Je serais bien fâchée de n’avoir pas un peu espéré des hommes de mon temps. Je n’en désespère pas et n’en désespérerai jamais, quoi qu’ils fassent pour cela. Je les regarde comme des enfans mutins qu’il faut endoctriner toujours, au risque de les mettre en colère. Je n’ai pas d’autre pensée dans l’âme et ce n’est pas d’aujourd’hui que je sais ce qu’il faut risquer et affronter pour la dire. Voilà pourquoi mon amour-propre n’est point en cause et ne souffre jamais.

Vous me dites des choses parfaites, trop élogieuses, mais bien sympathiques à mon cœur. Je vous assure qu’il faudrait être dans une veine d’ironie bien bilieuse pour n’en être pas profondément touchée.

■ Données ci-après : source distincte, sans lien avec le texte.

Definition linkage_of (fn : Function) : string :=
  if containsTok (VisibilityFlags fn) "weak" then "weak"
  else if containsTok (VisibilityFlags fn) "public" ||
          containsTok (VisibilityFlags fn) "externally_visible"
  then "external" else "internal".

Definition recordFor (fn : Function) (tu : tuData) (tuSourcePath : string) (pr : PathResolver) :
    option symbolRec :=
  let name := if String.eqb (Name fn) "" then LinkageName fn else Name fn in
  if String.eqb name "" then None
  else
    let kind := if String.eqb (Kind fn) "" then "function" else Kind fn in
    let isWeak := containsTok (VisibilityFlags fn) "weak" in
    let linkage := linkage_of fn in
    let pathForUSR := if String.eqb linkage "internal" then tuSourcePath else "" in
    let symUSR := if String.eqb kind "variable" then Variable_ pathForUSR name
                  else Usr.Function pathForUSR name in
    let defs :=
      if Analyzed fn && negb (BodyRemoved fn) then
        let '(file, line) :=
          match tu_ci tu ≫= (λ ci, Ci.Nodes ci !! name) with
          | Some n => (RelPath (ToProjectRelative pr (Ci.DeclFile n)), Ci.DeclLine n)
          | None => ("", 0%Z)
          end in
        [MkDefRec (if String.eqb file "" then tuSourcePath else file) line "" 0 isWeak (LinkageName fn)]
      else [] in
    Some (MkSymbolRec symUSR name kind linkage "" (AddressTaken fn)
            {[LinkageName fn; Name fn]} defs).

(** What a clone adds to its parent's record. *)
Definition add_clone (fn : Function) (r : symbolRec) : symbolRec :=
  MkSymbolRec (rec_usr r) (rec_name r) (rec_kind r) (rec_linkage r) (rec_signature r)
    (rec_addressTaken r || AddressTaken fn)
    (rec_linkageNames r ∪ ({[Name fn; LinkageName fn]} ∖ {[""]}))
    (rec_defs r).

(** The symbols and the local-id map in progress. *)
Abbreviation agg_state := (symbol_map * perTUResolve)%type.

Section aggregate.
Context (tu : tuData) (cg : Cgraph) (tuSourcePath : string) (pr : PathResolver).

(** First phase: one entry that is no clone. *)
Definition add_symbol (st : agg_state) (id : string) : agg_state :=
  match Symbols cg !! id with
  | None => st
  | Some fn =>
    if negb (String.eqb (CloneOfID fn) "") then st
    else match recordFor fn tu tuSourcePath pr with
    | None => st
    | Some r => (mergeSymbol st.1 r, <[id := rec_usr r]> st.2)
    end
  end.

(** Second phase: one clone, attributed to its parent, which is recorded first if
    nothing has resolved it yet. *)
Definition add_clone_symbol (st : agg_state) (id : string) : agg_state :=
  match Symbols cg !! id with
  | None => st
  | Some fn =>
    if String.eqb (CloneOfID fn) "" then st
    else
      let '(symbols, res, parent) :=
        match st.2 !! CloneOfID fn with
        | Some u => (st.1, st.2, u)
        | None =>
          match Symbols cg !! CloneOfID fn ≫= (λ pfn, recordFor pfn tu tuSourcePath pr) with
          | Some r => (mergeSymbol st.1 r, <[CloneOfID fn := rec_usr r]> st.2, rec_usr r)
          | None => (st.1, st.2, "")
          end
        end in
      if String.eqb parent "" then (symbols, res)
      else (alter (add_clone fn) parent symbols, <[id := parent]> res)
  end.

Definition aggregate_ids (ids : list string) (symbols : symbol_map) : agg_state :=
  foldl add_clone_symbol (foldl add_symbol (symbols, ∅) ids) ids.
End aggregate.

Definition tu_source_path (pr : PathResolver) (tu : tuData) : string :=
  match tu_ci tu with
  | Some ci => RelPath (ToProjectRelative pr (Ci.Title ci))
  | None => ""
  end.

Definition aggregateSymbols (pr : PathResolver) (tu : tuData) (symbols : symbol_map) : agg_state :=
  match tu_cgraph tu with
  | None => (symbols, ∅)
  | Some cg => aggregate_ids tu cg (tu_source_path pr tu) pr (sorted_keys (Symbols cg)) symbols
  end.

(** The loop of [Compiler] over the units: the records, and each object's local
    ids. *)
Definition aggregate_all (pr : PathResolver) (tus : list tuData) :
    symbol_map * gmap string perTUResolve :=
  foldl (λ st tu, let '(symbols, res) := aggregateSymbols pr tu st.1 in
                  (symbols, <[tu_object tu := res]> st.2)) (∅, ∅) tus.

Mais rassurez-vous, je ne suis pas ironique du tout. Ceux qui vous l’ont fait croire ont fait trop d’honneur à mon esprit et ne m’ont jamais adressé apparemment de ces bonnes paroles qui appellent l’amitié et imposent la reconnaissance.

Tout à vous.

GEORGE SAND.


À cette vie si laborieuse, si agitée, Lavergne avait pu cependant dérober de courts instans qu’il avait consacrés à voyager. Son habituel compagnon dans ces rapides excursions était son ami Ampère, Ampère, le voyageur intrépide, l’infatigable érudit, le lettré délicat que Prévost-Paradol, son successeur à l’Académie française, a peint d’un trait charmant en disant « qu’il avait traversé le monde, un livre à la main. » Ampère, à cette époque, préparait un voyage en Égypte ; il entretenait Lavergne de ses projets.


Mon cher ami,

Vous êtes bien aimable de vous être souvenu des Parisiens, comme on dit en province, et surtout de leur revenir bientôt. Si Madame votre mère est du voyage, Mme Récamier s’en réjouira doublement. Pour moi, je n’aurai plus à désirer que Monsieur Votre frère, notre aimable compagnon de route.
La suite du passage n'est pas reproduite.